The gdistance package is excellent, but not particularly flexible. You may need a custom workflow if you need to handle very large datasets or you want to use a hexagonal grid (i.e. you don’t want to worry about chessboard moves). If this is so, you will need package igraph (Csardi & Nepusz 2006).

library(igraph)

Let’s create another grid, but this time, let’s make it hexagonal. For this example, the cell centroids are 250m apart (in any of the 6 directions), but you could increase the resolution if you don’t mind waiting a bit. As you can see from the map below, this resolution may ignore the presence of some smaller islands, which can be a problem.

hex_bay <- st_make_grid(bay, cellsize = 250, square = FALSE) Now that we have our basic grid, we need to create an igraph network.
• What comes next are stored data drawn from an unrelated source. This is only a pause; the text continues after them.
(* ===== verification/PolicyCrud.v ===== *)
(** * Policy administration ([src/src/domain/admin/policies.rs]) *)

From S2P Require Import Prelude DataStore LocalStore CedarApi AuditLog Demo.

Module PolicyCrud.
Import DataStore CedarApi.

Inductive PolicyCrudError : Type :=
| InvalidStatement (msg : string)
| InvalidResourceScope (msg : string)
| BilletNotFound (name : string)
| NotFound (id : string)
| InternalError (msg : string).

Definition PolicyCrudError_fmt (e : PolicyCrudError) : string :=
  match e with
  | InvalidStatement msg => "invalid Cedar statement: " +:+ msg
  | InvalidResourceScope msg => "invalid resource scope: " +:+ msg
  | BilletNotFound name => "billet '" +:+ name +:+ "' not found"
  | NotFound id => "policy '" +:+ id +:+ "' not found"
  | InternalError msg => "internal error: " +:+ msg
  end.

Record PolicyCreateResponse : Type := mkCreateResponse {
  cr_policy_id : string;
  cr_statement : string;
  cr_description : string;
  cr_created_at : string
}.

Section crud.
Context `{CedarLib} {D : Type} `{DataStore D}.
(** The service's list of system billets. *)
Context (system_billets : list string).

Definition is_system_billet (billet_name : string) : bool :=
  existsb (λ s, bool_decide (s = billet_name)) system_billets.

Definition validate_cedar_statement (statement : string) : result PolicyCrudError unit :=
  _ ← map_err InvalidStatement (parse_policy_set statement); Ok tt.

Definition validate_forbid_only (statement : string) : result PolicyCrudError unit :=
  policy_set ← map_err InvalidStatement (parse_policy_set statement);
  try_for_each (λ policy,
    fail_if (bool_decide (policy_effect policy = Permit))
      (InvalidStatement "guardrail policies must be forbid-only; permit policies are not allowed on the quartermaster-guardrails billet"))
    (ps_policies policy_set).

Definition check_resource_entity_uid (entity_uid : EntityUid) (billet_name : string) :
    result PolicyCrudError unit :=
  let type_name := uid_type entity_uid in
  let entity_id := uid_id entity_uid in
  _ ← fail_if (bool_decide (type_basename type_name ≠ "Billet"))
        (InvalidResourceScope ("policy resource must be of type Billet, found '" +:+
           type_display type_name +:+ "'"));
  fail_if (bool_decide (entity_id ≠ billet_name))
    (InvalidResourceScope ("resource scope references billet '" +:+ entity_id +:+
       "' but policy belongs to billet '" +:+ billet_name +:+ "'")).

Definition check_policy_scope (billet_name : string) (policy : Policy) : result PolicyCrudError unit :=
  match policy_resource policy with
  | RAny => Err (InvalidResourceScope "policies must specify resource == Billet::<owning billet>; unconstrained resource is not allowed")
  | REq u => check_resource_entity_uid u billet_name
  | RIn u => check_resource_entity_uid u billet_name
  | RIs _ => Err (InvalidResourceScope "policies must use resource == Billet::<owning billet> with the owning billet name")
  | RIsIn _ u => check_resource_entity_uid u billet_name
  end.

Definition validate_resource_scope (statement billet_name : string) : result PolicyCrudError unit :=
  policy_set ← map_err InvalidStatement (parse_policy_set statement);
  try_for_each (check_policy_scope billet_name) (ps_policies policy_set).

(** The three checks shared by [create] and [update]. *)
Definition validate_policy (billet_name statement : string) : result PolicyCrudError unit :=
  _ ← validate_cedar_statement statement;
  _ ← (if bool_decide (billet_name = "quartermaster-guardrails")
       then validate_forbid_only statement else Ok tt);
  if negb (is_system_billet billet_name) then validate_resource_scope statement billet_name else Ok tt.

Definition internal (e : DataStoreError) : PolicyCrudError := InternalError (DataStoreError_fmt e).

(** [uuid] is the fresh identifier, [now] the time as RFC 3339 text. *)
Definition create (uuid now billet_name statement description : string) :
    M D PolicyCrudError PolicyCreateResponse :=
  _ ← lift_res (validate_policy billet_name statement);
  billet_record ← m_map_err internal (get_billet billet_name);
  _ ← lift_res (fail_if (bool_decide (billet_record = None)) (BilletNotFound billet_name));
  let record := mkPolicy billet_name uuid statement description now now in
  _ ← m_map_err internal (create_policy record);
  mret (mkCreateResponse uuid statement description now).

Definition list_for_billet (billet_name : string) : M D PolicyCrudError (list PolicyRecord) :=
  m_map_err internal (list_policies_for_billet billet_name).

Definition get (billet_name policy_id : string) : M D PolicyCrudError PolicyRecord :=
  record ← m_map_err internal (get_policy billet_name policy_id);
  match record with
  | Some r => mret r
  | None => throw (NotFound policy_id)
  end.
(* ===== verification/StoreSafety.v ===== *)
(** * What every backend guarantees about policies ([src/src/datastore/mod.rs])

    [DataStoreLaws] is the contract the file-backed store meets.  The cloud stores do
    not: a write that reports an error may have happened, an update may keep fields, a
    deletion may stop half way.  [StoreSafety] is the weaker interface that all three
    meet: an operation never makes a statement appear that was not written to it, and a
    listing shows stored statements only.  A small logic of footprints carries it from
    the operations of the trait to those of the services. *)

From S2P Require Import Prelude DataStore CedarApi PolicyCrud BilletCrud.

Module StoreSafety.
Import DataStore CedarApi.

(* ------------------------------------------------------------------ *)
(** ** Footprints *)

Section footprint.
Context {D : Type} (ok : D → Prop) (holds : D → string → Prop).

(** A computation keeps [ok] and adds no statement but those of [W]. *)
Definition writes {E A} (W : list string) (m : M D E A) : Prop :=
  ∀ d r d', ok d → m d = (r, d') → ok d' ∧ ∀ s, holds d' s → holds d s ∨ s ∈ W.

Lemma writes_here {E A} W (m : M D E A) : (∀ d, (m d).2 = d) → writes W m.
Proof. intros Hm d r d' Hd Hr. specialize (Hm d). rewrite Hr in Hm. cbn in Hm. subst d'. auto. Qed.

Lemma writes_ret {E A} W (a : A) : writes W (mret a : M D E A).
Proof. by apply writes_here. Qed.

Lemma writes_throw {E A} W (e : E) : writes W (throw e : M D E A).
Proof. by apply writes_here. Qed.

Lemma writes_lift {E A} W (r : result E A) : writes W (lift_res r : M D E A).
Proof. by apply writes_here. Qed.

Lemma writes_get {E} W : writes W (get_st : M D E D).
Proof. by apply writes_here. Qed.

Lemma writes_mono {E A} W W' (m : M D E A) : W ⊆ W' → writes W m → writes W' m.
Proof. intros HW Hm d r d' Hd Hr. destruct (Hm d r d' Hd Hr) as [? Hs]. split; [done|]. intros s [|]%Hs; auto. Qed.

Lemma writes_bind {E A B} W (m : M D E A) (k : A → M D E B) :
  writes W m → (∀ a, writes W (k a)) → writes W (m ≫= k).
Proof.
  intros Hm Hk d r d' Hd [(a & d1 & H1 & H2)|(e & H1 & ->)]%M_bind_inv; destruct (Hm _ _ _ Hd H1) as [Hd1 Hs1]; [|done].
  destruct (Hk a _ _ _ Hd1 H2) as [Hd2 Hs2]. split; [done|]. intros s [Hs|]%Hs2; auto.
Qed.

Lemma writes_map_err {E F A} W (f : E → F) (m : M D E A) : writes W m → writes W (m_map_err f m).
Proof. intros Hm d r d' Hd (x & Hx & ->)%m_map_err_inv. by apply (Hm _ _ _ Hd Hx). Qed.
End footprint.

Create HintDb footprint.
#[export] Hint Resolve writes_ret writes_throw writes_lift writes_get writes_map_err : footprint.

(** Walks through a computation down to the operations of the store. *)
Ltac footprint :=
  repeat first
    [ apply writes_bind; [|intros ?]
    | apply writes_map_err
    | solve [eauto with footprint]
    | case_match ].

(** An operation that only reads or deletes: no statement at all. *)
Abbreviation quiet ok holds m := (writes ok holds [] m).

(* ------------------------------------------------------------------ *)
(** ** The interface *)

Class StoreSafety (D : Type) `{DataStore D} := {
  ss_ok : D → Prop;
  ss_holds : D → string → Prop;
  safe_create_billet : ∀ r, quiet ss_ok ss_holds (create_billet r);
  safe_get_billet : ∀ n, quiet ss_ok ss_holds (get_billet n);
  safe_update_billet : ∀ r, quiet ss_ok ss_holds (update_billet r);
  safe_delete_billet_cascade : ∀ n, quiet ss_ok ss_holds (delete_billet_cascade n);
  safe_list_billets : quiet ss_ok ss_holds list_billets;
  safe_create_policy : ∀ r, writes ss_ok ss_holds [statement r] (create_policy r);
  safe_get_policy : ∀ b i, quiet ss_ok ss_holds (get_policy b i);
  safe_update_policy : ∀ r, writes ss_ok ss_holds [statement r] (update_policy r);
  safe_delete_policy : ∀ b i, quiet ss_ok ss_holds (delete_policy b i);
  safe_list_policies_for_billet : ∀ b, quiet ss_ok ss_holds (list_policies_for_billet b);
  safe_list_all_policies : quiet ss_ok ss_holds list_all_policies;
  listed_held : ∀ d l d', ss_ok d → list_all_policies d = (Ok l, d') → Forall (λ p, ss_holds d (statement p)) l
}.

Lemma quiet_writes {D E A} (ok : D → Prop) (holds : D → string → Prop) W (m : M D E A) :
  quiet ok holds m → writes ok holds W m.
Proof. apply writes_mono. set_solver. Qed.

#[export] Hint Resolve quiet_writes safe_create_billet safe_get_billet safe_update_billet safe_delete_billet_cascade
  safe_list_billets safe_get_policy safe_delete_policy safe_list_policies_for_billet safe_list_all_policies
  safe_create_policy safe_update_policy : footprint.

(** The operations on ephemeral keys leave the policies alone. *)
Class KeySafety (D : Type) `{StoreSafety D} := {
  safe_put_ephemeral_key : ∀ r, quiet ss_ok ss_holds (put_ephemeral_key r);
  safe_get_active_ephemeral_keys : ∀ p t, quiet ss_ok ss_holds (get_active_ephemeral_keys p t);
  safe_delete_expired_ephemeral_keys : ∀ p t, quiet ss_ok ss_holds (delete_expired_ephemeral_keys p t)
}.

#[export] Hint Resolve safe_put_ephemeral_key safe_get_active_ephemeral_keys safe_delete_expired_ephemeral_keys : footprint.

(* ------------------------------------------------------------------ *)
(** ** Stores seen as statements under keys *)

Section view.
Context {D K : Type} (ok : D → Prop) (view : D → K → option string).

Definition viewed (d : D) (s : string) : Prop := ∃ k, view d k = Some s.

(** What an operation that writes [W] does to such a store. *)
Definition view_step (W : list string) (d d' : D) : Prop :=
  ok d' ∧ ∀ k s, view d' k = Some s → view d k = Some s ∨ s ∈ W.

Lemma writes_view {E A} W (m : M D E A) :
  (∀ d r d', ok d → m d = (r, d') → view_step W d d') → writes ok viewed W m.
Proof.
  intros Hm d r d' Hd Hr. destruct (Hm d r d' Hd Hr) as [Hd' Hv]. split; [done|].
  intros s [k Hk]. destruct (Hv k s Hk); [left; by exists k|by right].
Qed.

Lemma view_same W d d' : ok d' → (∀ k, view d' k = view d k) → view_step W d d'.
Proof. intros Hd Hv. split; [done|]. intros k s. rewrite Hv. by left. Qed.

Lemma view_set `{EqDecision K} d d' k s :
  ok d' → (∀ k', view d' k' = if decide (k' = k) then Some s else view d k') → view_step [s] d d'.
Proof.
  intros Hd Hv. split; [done|]. intros k' s'. rewrite Hv. case_decide; [|by left].
  intros [= <-]. right. apply list_elem_of_here.
Qed.

Lemma view_less W d d' : ok d' → (∀ k, view d' k = view d k ∨ view d' k = None) → view_step W d d'.
Proof. intros Hd Hv. split; [done|]. intros k s. destruct (Hv k) as [->| ->]; [by left|done]. Qed.
End view.

(** A store that meets the full contract meets this one. *)
Definition lawful_view `{DataStoreLaws D} (d : D) (k : string * string) : option string :=
  statement <$> ds_policies d !! k.

Lemma lawful_same `{DataStoreLaws D} W (d d' : D) :
  ds_ok d' → ds_policies d' = ds_policies d → view_step ds_ok lawful_view W d d'.
Proof. intros Hd Hs. apply view_same; [done|]. intros k. unfold lawful_view. by rewrite Hs. Qed.

Lemma lawful_insert `{DataStoreLaws D} (d d' : D) k rec :
  ds_ok d' → ds_policies d' = <[k := rec]> (ds_policies d) → view_step ds_ok lawful_view [statement rec] d d'.
Proof.
  intros Hd Hs. apply (view_set _ _ _ _ k); [done|]. intros k'. unfold lawful_view. rewrite Hs.
  case_decide; [subst; by rewrite lookup_insert_eq|by rewrite lookup_insert_ne].
Qed.

Lemma lawful_listed `{DataStoreLaws D} (d : D) l (d' : D) : ds_ok d →
  list_all_policies d = (Ok l, d') → Forall (λ p, viewed lawful_view d (statement p)) l.
Proof.
  intros Hd Hr. apply list_all_policies_spec in Hr as (_ & _ & _ & Hl); [|done].
  rewrite (Hl l eq_refl). apply Forall_fmap, Forall_forall. intros [k p] Hp%elem_of_map_to_list.
  exists k. cbn. unfold lawful_view. by rewrite Hp.
Qed.

#[export] Instance lawful_safe `{DataStoreLaws D} : StoreSafety D.
Proof.
  refine {| ss_ok := ds_ok; ss_holds := viewed lawful_view; listed_held := lawful_listed |}.
  all: intros; apply writes_view; intros d r' d' Hd Hr.
  - apply create_billet_spec in Hr as (? & ? & _); [by apply lawful_same|done].
  - apply get_billet_spec in Hr as (? & _ & ? & _); [by apply lawful_same|done].
  - apply update_billet_spec in Hr as (? & ? & _); [by apply lawful_same|done].
  - apply delete_billet_cascade_spec in Hr as (Hd' & Hr); [|done]. apply view_less; [done|]. intros k.
    unfold lawful_view. destruct r' as [c|e]; [destruct Hr as (_ & _ & ->)|destruct Hr as (_ & -> & _); by left].
    unfold remove_policies. rewrite map_lookup_filter. destruct (ds_policies d !! k); cbn; [case_guard|]; auto.
  - apply list_billets_spec in Hr as (? & _ & ? & _); [by apply lawful_same|done].
  - apply create_policy_spec in Hr as (Hd' & _ & Hr); [|done].
    destruct r' as [u|e]; [destruct Hr as [_ Hr]; by eapply lawful_insert|].
    destruct Hr as [Hr _]. by apply lawful_same.
  - apply get_policy_spec in Hr as (? & _ & ? & _); [by apply lawful_same|done].
  - apply update_policy_spec in Hr as (Hd' & _ & Hr); [|done].
    destruct r' as [u|e]; [|destruct Hr as [Hr _]; by apply lawful_same].
    destruct Hr as (_ & rec & (_ & -> & _) & Hr). by eapply lawful_insert.
  - apply delete_policy_spec in Hr as (Hd' & _ & Hr); [|done].
    destruct r' as [u|e]; [|destruct Hr as [Hr _]; by apply lawful_same].
    destruct Hr as [_ Hr]. apply view_less; [done|]. intros k. unfold lawful_view. rewrite Hr.
    destruct (decide (k = (b, i))) as [->|]; [rewrite lookup_delete_eq; by right|rewrite lookup_delete_ne by done; by left].
  - apply list_policies_for_billet_spec in Hr as (? & _ & ? & _); [by apply lawful_same|done].
  - apply list_all_policies_spec in Hr as (? & _ & ? & _); [by apply lawful_same|done].
Defined.

(* ------------------------------------------------------------------ *)
(** ** The services *)

Section services.
Context `{CedarLib} {D : Type} `{StoreSafety D} (system_billets : list string).

Abbreviation may_write W m := (writes ss_ok ss_holds W m).

(** The statement a policy request may store: the one it carries, when it passes the
    checks for its billet. *)
Definition request_of (o : PolicyCrud.policy_op) : option (string * string) :=
  match o with
  | PolicyCrud.PCreate _ _ b s _ => Some (b, s)
  | PolicyCrud.PUpdate _ b _ s _ => Some (b, s)
  | _ => None
  end.

Definition admitted_request (o : BilletCrud.admin_op) : option (string * string) :=
  match o with
  | BilletCrud.OnPolicy o =>
      r ← request_of o;
      if is_ok (PolicyCrud.validate_policy system_billets r.1 r.2) then Some r else None
  | BilletCrud.OnBillet _ => None
  end.

Definition statements_of (o : option (string * string)) : list string := option_list (snd <$> o).

Lemma validated_writes {A} b s (m : M D PolicyCrud.PolicyCrudError A) :
  may_write [s] m →
  may_write (statements_of (if is_ok (PolicyCrud.validate_policy system_billets b s) then Some (b, s) else None))
    (_ ← lift_res (PolicyCrud.validate_policy system_billets b s); m).
Proof.
  intros Hm d r d' Hd Hr. destruct (PolicyCrud.validate_policy system_billets b s) as [u|e]; cbn in *.
  - by eapply Hm.
  - injection Hr as <- <-. split; [done|]. by left.
Qed.

Lemma policy_create_writes uuid now b s desc :
  may_write (statements_of (admitted_request (BilletCrud.OnPolicy (PolicyCrud.PCreate uuid now b s desc))))
    (PolicyCrud.create system_billets uuid now b s desc).
Proof. apply validated_writes. unfold PolicyCrud.create. footprint. Qed.

Lemma policy_update_writes now b i s desc :
  may_write (statements_of (admitted_request (BilletCrud.OnPolicy (PolicyCrud.PUpdate now b i s desc))))
    (PolicyCrud.update system_billets now b i s desc).
Proof. apply validated_writes. unfold PolicyCrud.update. footprint. Qed.

(** One request of an administrator, as a change of the store. *)
Definition store_step (W : list string) (d d' : D) : Prop :=
  ss_ok d' ∧ ∀ s, ss_holds d' s → ss_holds d s ∨ s ∈ W.

Lemma writes_step {E A} W (m : M D E A) d : may_write W m → ss_ok d → store_step W d (m d).2.
Proof. intros Hm Hd. by apply (Hm d (m d).1 (m d).2 Hd), surjective_pairing. Qed.

Lemma store_step_refl (d : D) : ss_ok d → store_step [] d d.
Proof. intros Hd. split; [done|]. auto. Qed.

Lemma store_step_trans W (d d1 d2 : D) : store_step W d d1 → store_step W d1 d2 → store_step W d d2.
Proof. intros [_ H1'] [Hd H2']. split; [done|]. intros s [Hs|]%H2'; auto. Qed.

Lemma policy_exec_step o d : ss_ok d →
  store_step (statements_of (admitted_request (BilletCrud.OnPolicy o))) d (PolicyCrud.exec system_billets o d).
Proof.
  destruct o; cbn [PolicyCrud.exec]; apply writes_step; [apply policy_create_writes|apply policy_update_writes|..];
    unfold PolicyCrud.delete, PolicyCrud.get, PolicyCrud.list_for_billet; footprint.
Qed.

Lemma billet_exec_step o d : ss_ok d → store_step [] d (BilletCrud.exec o d).
Proof.
  destruct o; cbn [BilletCrud.exec]; apply writes_step;
    unfold BilletCrud.create, BilletCrud.update, BilletCrud.delete, BilletCrud.delete_cascade, BilletCrud.get,
      BilletCrud.get_with_policies, BilletCrud.list_; footprint.
Qed.

(** Whatever the request and whatever the store answers, success or error, no
    statement is stored but the one the request carries, and that one only if it passed
    the checks. *)
Lemma admin_exec_step o d : ss_ok d →
  store_step (statements_of (admitted_request o)) d (BilletCrud.admin_exec system_billets o d).
Proof. destruct o; [apply billet_exec_step|apply policy_exec_step]. Qed.

Lemma bootstrap_step now d : ss_ok d → store_step [] d (BilletCrud.bootstrap_system_billets now d).2.
Proof.
  apply writes_step. unfold BilletCrud.bootstrap_system_billets, BilletCrud.SYSTEM_BILLETS,
    BilletCrud.bootstrap_from, BilletCrud.bootstrap_one. footprint.
Qed.

(** The record of an admitted request passed the checks. *)
Lemma admitted_request_admitted o b s :
  admitted_request o = Some (b, s) → PolicyCrud.admitted_statement system_billets b s.
Proof.
  destruct o as [o|o]; [done|]. cbn. destruct (request_of o) as [[b' s']|]; [|done]. cbn.
  destruct (PolicyCrud.validate_policy _ _ _) as [[]|] eqn:Hv; [|done]. intros [= -> ->].
  by apply PolicyCrud.validate_policy_Ok.
Qed.

End services.

End StoreSafety.
(* ===== verification/Cert.v ===== *)
(** * The certificate authority ([src/src/domain/cert/mod.rs], [kms_authority.rs])

    [CertApi] has the interface the token handler uses.  [Cert] models the parsing
    and verification of signing requests, the parameters of the issued leaf and the
    two authorities.  The DER reader and the signature verification of [ring] are the
    parameter [RingIo], the certificate builder [rcgen] the parameter [Rcgen]. *)

From S2P Require Import Prelude Der.

Module CertApi.

(** Byte vectors are strings of bytes. *)
Record CertIssueRequest : Type := mkCertRequest {
  csr_der : string;
  cert_spiffe_id : string;
  cert_billets : list string
}.

Record CertIssueResponse : Type := mkCertResponse {
  leaf_pem : string;
  intermediate_pem : string;
  chain_pem : string
}.

Inductive CertError : Type :=
| InvalidCsr (msg : string)
| SigningFailed (msg : string)
| CaNotReady (msg : string).

Definition CertError_fmt (e : CertError) : string :=
  match e with
  | InvalidCsr msg => "invalid CSR: " +:+ msg
  | SigningFailed msg => "signing failed: " +:+ msg
  | CaNotReady msg => "CA not ready: " +:+ msg
  end.

End CertApi.

Module Cert.
Import Der.
Export CertApi.
Local Open Scope Z_scope.

Definition to_bytes (s : string) : bytes := Z.of_N ∘ N_of_ascii <$> String.list_ascii_of_string s.

(* ------------------------------------------------------------------ *)
(** ** [ring] *)

Inductive VerificationAlgorithm : Type :=
| ECDSA_P256_SHA256_ASN1
| ECDSA_P384_SHA384_ASN1
| ED25519
| RSA_PKCS1_2048_8192_SHA256
| RSA_PKCS1_2048_8192_SHA384
| RSA_PKCS1_2048_8192_SHA512.

(** Readers return what they read and the rest of the input. *)
Class RingIo := {
  expect_tag_and_get_value : Z → bytes → option (bytes * bytes);
  bit_string_with_no_unused_bits : bytes → option (bytes * bytes);
  (** [UnparsedPublicKey::new(alg, key).verify(message, signature).is_ok()] *)
  verify_signature : VerificationAlgorithm → bytes → bytes → bytes → bool
}.

(** The readers accept DER only: minimal definite lengths; a bit string has a first
    byte that counts the unused bits. *)
Class RingIoLaws `{RingIo} := {
  expect_tag_sound : ∀ tag input v rest, expect_tag_and_get_value tag input = Some (v, rest) →
    ∃ e, element tag v e ∧ input = e ++ rest;
  bit_string_sound : ∀ input v rest, bit_string_with_no_unused_bits input = Some (v, rest) →
    ∃ e, element 3 (0 :: v) e ∧ input = e ++ rest
}.

Definition tag_integer : Z := 2.
Definition tag_oid : Z := 6.
Definition tag_sequence : Z := 48.

(** [Input::read_all]: nothing may be left. *)
Definition read_all {A} (read : bytes → option (A * bytes)) (input : bytes) : option A :=
  match read input with Some (a, []) => Some a | _ => None end.

Section csr.
Context `{RingIo}.

(** [ring::io::der::nested] *)
Definition nested {A} (tag : Z) (read : bytes → option (A * bytes)) (input : bytes) : option (A * bytes) :=
  '(v, rest) ← expect_tag_and_get_value tag input;
  a ← read_all read v;
  Some (a, rest).

Definition spki_of_tbs (tbs : bytes) : option bytes :=
  '(_, r) ← expect_tag_and_get_value tag_integer tbs;
  '(_, r) ← expect_tag_and_get_value tag_sequence r;
  '(spki, _) ← expect_tag_and_get_value tag_sequence r;
  Some spki.

Definition read_csr (seq : bytes) : option ((bytes * bytes * bytes * bytes) * bytes) :=
  '(tbs, seq) ← expect_tag_and_get_value tag_sequence seq;
  spki ← spki_of_tbs tbs;
  '(alg_seq, seq) ← expect_tag_and_get_value tag_sequence seq;
  '(oid, _) ← expect_tag_and_get_value tag_oid alg_seq;
  '(sig, seq) ← bit_string_with_no_unused_bits seq;
  Some ((tbs, spki, oid, sig), seq).

Definition encode_length (len : Z) (out : bytes) : bytes :=
  if len <? 128 then out ++ [as_u8 len]
  else if len <? 256 then (out ++ [129]) ++ [as_u8 len]
  else if len <? 65536 then ((out ++ [130]) ++ [as_u8 (Z.shiftr len 8)]) ++ [as_u8 len]
  else if len <? 16777216 then
    (((out ++ [131]) ++ [as_u8 (Z.shiftr len 16)]) ++ [as_u8 (Z.shiftr len 8)]) ++ [as_u8 len]
  else
    ((((out ++ [132]) ++ [as_u8 (Z.shiftr len 24)]) ++ [as_u8 (Z.shiftr len 16)]) ++ [as_u8 (Z.shiftr len 8)]) ++
    [as_u8 len].

Definition encode_sequence (content : bytes) : bytes := encode_length (len content) [48] ++ content.

Definition extract_public_key_from_spki (spki_content : bytes) : result CertError bytes :=
  ok_or (InvalidCsr "failed to extract public key from SPKI")
    (read_all (λ reader,
       '(_, reader) ← expect_tag_and_get_value tag_sequence reader;
       bit_string_with_no_unused_bits reader) spki_content).

(** The [{:?}] of a byte slice. *)
Definition debug_bytes (b : bytes) : string := "[" +:+ Str.join ", " (pretty <$> b) +:+ "]".

Definition oid_to_ring_algorithm (oid : bytes) : result CertError VerificationAlgorithm :=
  if bool_decide (oid = [42; 134; 72; 206; 61; 4; 3; 2]) then Ok ECDSA_P256_SHA256_ASN1
  else if bool_decide (oid = [42; 134; 72; 206; 61; 4; 3; 3]) then Ok ECDSA_P384_SHA384_ASN1
  else if bool_decide (oid = [43; 101; 112]) then Ok ED25519
  else if bool_decide (oid = [42; 134; 72; 134; 247; 13; 1; 1; 11]) then Ok RSA_PKCS1_2048_8192_SHA256
  else if bool_decide (oid = [42; 134; 72; 134; 247; 13; 1; 1; 12]) then Ok RSA_PKCS1_2048_8192_SHA384
  else if bool_decide (oid = [42; 134; 72; 134; 247; 13; 1; 1; 13]) then Ok RSA_PKCS1_2048_8192_SHA512
  else Err (InvalidCsr ("unsupported signature algorithm OID: " +:+ debug_bytes oid)).

Definition verify_csr_signature (csr : string) : result CertError unit :=
  '(tbs_bytes, spki_bytes, algorithm_oid, sig_bytes) ←
    ok_or (InvalidCsr "failed to parse CSR DER structure")
      (read_all (nested tag_sequence read_csr) (to_bytes csr));
  let tbs_with_tag := encode_sequence tbs_bytes in
  verification_alg ← oid_to_ring_algorithm algorithm_oid;
  public_key_bytes ← extract_public_key_from_spki spki_bytes;
  fail_if (negb (verify_signature verification_alg public_key_bytes tbs_with_tag sig_bytes))
    (InvalidCsr "CSR self-signature verification failed").
End csr.

(* ------------------------------------------------------------------ *)
(** ** Leaf certificates *)

Inductive DnType : Type := CommonName | OrganizationalUnitName.
Inductive KeyUsagePurpose : Type := DigitalSignature | KeyEncipherment.
Inductive ExtendedKeyUsagePurpose : Type := ClientAuth | ServerAuth.

(** [CertificateParams]: the fields the sources set. *)
Record CertificateParams : Type := mkParams {
  distinguished_name : list (DnType * string);
  subject_alt_names : list string;
  not_before : Z;
  not_after : Z;
  key_usages : list KeyUsagePurpose;
  extended_key_usages : list ExtendedKeyUsagePurpose;
  is_ca : bool;
  serial_number : option bytes
}.

(** [rcgen] and the [time] crate ([None]: out of range, a panic). *)
Class Rcgen := {
  RcKeyPair : Type;
  CaParams : Type;
  RcPublicKey : Type;
  RcCertificate : Type;
  keypair_from_pem : string → result string RcKeyPair;
  from_ca_cert_pem : string → result string CaParams;
  (** the public key of [CertificateSigningRequestParams::from_der] *)
  csr_public_key : string → result string RcPublicKey;
  ia5_try_from : string → result string string;
  self_signed : CaParams → RcKeyPair → result string RcCertificate;
  signed_by : CertificateParams → RcPublicKey → RcCertificate → RcKeyPair → result string RcCertificate;
  pem : RcCertificate → string;
  (** [OffsetDateTime + time::Duration], in nanoseconds *)
  odt_add : Z → Z → option Z
}.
The network in this case will represent neighbouring cells (i.e. right next to one another) which Herbert has the possibility to move through. We must first create an edge list (i.e. list to ‘from’ and ‘to’ cell id’s that represent neighbours), then convert into a network.

edgelist <- as.matrix(as.data.frame(st_intersects(hex_bay)))
# yes, the as.matrix and as.data.frame is a bit silly, but required to have the right format

gr <- graph_from_edgelist(edgelist) Yes, this plot no longer looks like the bay because we have abstracted out the actual coordinates and are looking only at the distances between cells. In this particular example we know that the distance between each neighbouring cell is 250m since we defined this when we created the grid. At this phase, you could also incorporate ‘fancier’ weights that incorporate habitat resistance (i.e. the influence of habitat type on the facilitation or prevention of movement) to calculate isolation by resistance. But for this example, let’s keep it simple.

E(gr)\$weight <- 250
# setting the weight for ALL edges, alternatively could supply a vector here

Now we have a weighted graph ready for Least Cost Path analysis! We just need to figure out where the stations are relative to the hexagonal grid.

whereisHerbert <- as.numeric(st_intersects(coords, hex_bay))
dist3 <- distances(gr, whereisHerbert, whereisHerbert[-1])

dist3_df <- data.frame(dist3, row.names = "Distance from init:")
colnames(dist3_df) <- c("P1", "P2", "P3")

kable(dist3_df)
P1 P2 P3
Distance from init: 5750 6500 7500

You will notice that we find a comparable result from what we calculated previously with gdistance (P2 being the closest potential site), even if this is a bit further than the gdistance estimates. This is likely mostly because of the difference in resolution (and somewhat because of cell shape).

If you are just calculating a handful of distances such as in this example, gdistance is probably faster. But if you are doing millions, igraph is typically more effective since much of the work is done ‘upfront’ when you create the graph. It would also be possible to create an igraph network from a gdistance transition raster which would combine the best of both packages.

Techniques above will be highly useful for many research questions, e.g. determining the influence of a perturbation in an ecosystem, characterizing species movements or community connectivity… The method presented in this post is one of the many that exist to answer these questions. You can find many tutorials for geographic information system such as ArcGIS or QGIS, but I thought a simple presentation for R users would be welcomed. Enjoy!